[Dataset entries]
____________________

(* ===== verification/Payment.v ===== *)
(** * fintech-ledger-go: idempotency store and the payment.Debit API

The interface [idempotency.Store] is the class [IdemStore]: its three
operations and the contract its comments state.  [MemStore] is an instance.
[payment.Debit] is modelled against the interface, one step per call it makes,
so that any number of requests (client retries included) may interleave. *)

From Stdlib Require Import ZArith Lia.
From stdpp Require Import base gmap strings list fin_maps relations.
From S2P Require Import Prelude Ledger.

Open Scope Z_scope.

(* [base] fintech-ledger-go/internal *)

(** ** idempotency *)

(* [go] idempotency/store.go:13-16 Record *)
Record idem_record : Type := mkRecord { rec_Key : string; rec_Body : string }.

(** The three outcomes of [Reserve]: the stored record, [ErrInProgress], or
[(nil, false, nil)]. *)
(* [go] idempotency/store.go:25-30 Store.Reserve *)
Inductive reserve_res : Type :=
| Found (r : idem_record)
| InProgress
| Owned.

Inductive key_status : Type :=
| KFree
| KPending
| KDone (r : idem_record).

(** The contract of [Store]: [status] is the abstract state of a key. *)
(* [go] idempotency/store.go:24-33 Store *)
Class IdemStore (S : Type) : Type := {
  Reserve : S → string → S * reserve_res;
  Complete : S → string → idem_record → S;
  Release : S → string → S;
  status : S → string → key_status;
  reserve_done : ∀ s k r, status s k = KDone r → Reserve s k = (s, Found r);
  reserve_pending : ∀ s k, status s k = KPending → Reserve s k = (s, InProgress);
  reserve_free : ∀ s k, status s k = KFree →
    (Reserve s k).2 = Owned ∧ status (Reserve s k).1 k = KPending;
  reserve_other : ∀ s k k', k' ≠ k → status (Reserve s k).1 k' = status s k';
  complete_key : ∀ s k r, status (Complete s k r) k = KDone r;
  complete_other : ∀ s k r k', k' ≠ k → status (Complete s k r) k' = status s k';
  release_key : ∀ s k, status s k = KPending → status (Release s k) k = KFree;
  release_other : ∀ s k k', k' ≠ k → status (Release s k) k' = status s k' }.

(* [go] idempotency/store.go:36-40 MemStore *)
Record MemStore : Type := mkMem {
  ms_done : gmap string idem_record;
  ms_pending : gset string }.

(* [go] idempotency/store.go:42-44 NewMemStore *)
Definition NewMemStore : MemStore := mkMem ∅ ∅.

(* [go] idempotency/store.go:46-57 MemStore.Reserve *)
Definition MemStore_Reserve (s : MemStore) (key : string) : MemStore * reserve_res :=
  match ms_done s !! key with
  | Some rec => (s, Found rec)
  | None =>
      if decide (key ∈ ms_pending s) then (s, InProgress)
      else (mkMem (ms_done s) ({[key]} ∪ ms_pending s), Owned)
  end.

(* [go] idempotency/store.go:59-65 MemStore.Complete *)
Definition MemStore_Complete (s : MemStore) (key : string) (rec : idem_record) : MemStore :=
  mkMem (<[key := rec]> (ms_done s)) (ms_pending s ∖ {[key]}).

(* [go] idempotency/store.go:67-72 MemStore.Release *)
Definition MemStore_Release (s : MemStore) (key : string) : MemStore :=
  mkMem (ms_done s) (ms_pending s ∖ {[key]}).

Definition MemStore_status (s : MemStore) (key : string) : key_status :=
  match ms_done s !! key with
  | Some rec => KDone rec
  | None => if decide (key ∈ ms_pending s) then KPending else KFree
  end.

(** ** payment.Debit *)

(* [go] payment/debit.go:13-16 ErrMissingIdempotencyKey, ErrUnknownAccount *)
Inductive pay_err : Type :=
| ErrMissingIdempotencyKey
| ErrUnknownAccount
| ErrInProgress
| ErrLedger (e : ledger_err).

(* [go] payment/debit.go:18-22 DebitRequest *)
Record DebitRequest : Type := mkReq {
  dr_IdempotencyKey : string; dr_AccountID : string; dr_Amount : Paise }.

(* [go] payment/debit.go:24-26 DebitResponse *)
Record DebitResponse : Type := mkResp { resp_Status : string }.

(** Program points of one call of [Debit], between the calls it makes. *)
Inductive dpc : Type :=
| DStart
| DOwned
| DComplete
| DRelease (e : pay_err)
| DDone (r : result pay_err DebitResponse).

Section debit.
Context {S : Type} `{IdemStore S}.

(** The accounts map holds pointers; [pw_log] is a ghost record of the debits
made, newest first. *)
Record pworld : Type := mkPW {
  pw_store : S;
  pw_accounts : gmap string loc;
  pw_heap : heap;
  pw_log : list DebitRequest }.

(* [go] payment/debit.go:35-62 Debit *)
Definition debit_step (req : DebitRequest) (w : pworld) (p : dpc) : option (pworld * dpc) :=
  let key := dr_IdempotencyKey req in
  match p with
  | DStart =>
      if String.eqb key "" then Some (w, DDone (Err ErrMissingIdempotencyKey)) else
      let '(st, r) := Reserve (pw_store w) key in
      let w' := mkPW st (pw_accounts w) (pw_heap w) (pw_log w) in
      match r with
      | InProgress => Some (w', DDone (Err ErrInProgress))
      | Found rec => Some (w', DDone (Ok (mkResp (rec_Body rec))))
      | Owned => Some (w', DOwned)
      end
  | DOwned =>
      match pw_accounts w !! dr_AccountID req with
      | None => Some (w, DRelease ErrUnknownAccount)
      | Some l =>
          match pw_heap w !! l with
          | None => None
          | Some acc =>
              match Account_Debit acc (dr_Amount req) with
              | (_, Some e) => Some (w, DRelease (ErrLedger e))
              | (acc', None) =>
                  Some (mkPW (pw_store w) (pw_accounts w) (<[l := acc']> (pw_heap w))
                          (req :: pw_log w), DComplete)
              end
          end
      end
  | DComplete =>
      Some (mkPW (Complete (pw_store w) key (mkRecord key "debited")) (pw_accounts w)
              (pw_heap w) (pw_log w), DDone (Ok (mkResp "debited")))
  | DRelease e =>
      Some (mkPW (Release (pw_store w) key) (pw_accounts w) (pw_heap w) (pw_log w), DDone (Err e))
  | DDone _ => None
  end.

____________________

- [Task goal]
When a line among the entries above contains "IdemStore", copy it.

- [Exercise result]
The interface [idempotency.Store] is the class [IdemStore]: its three
Class IdemStore (S : Type) : Type := {
Context {S : Type} `{IdemStore S}.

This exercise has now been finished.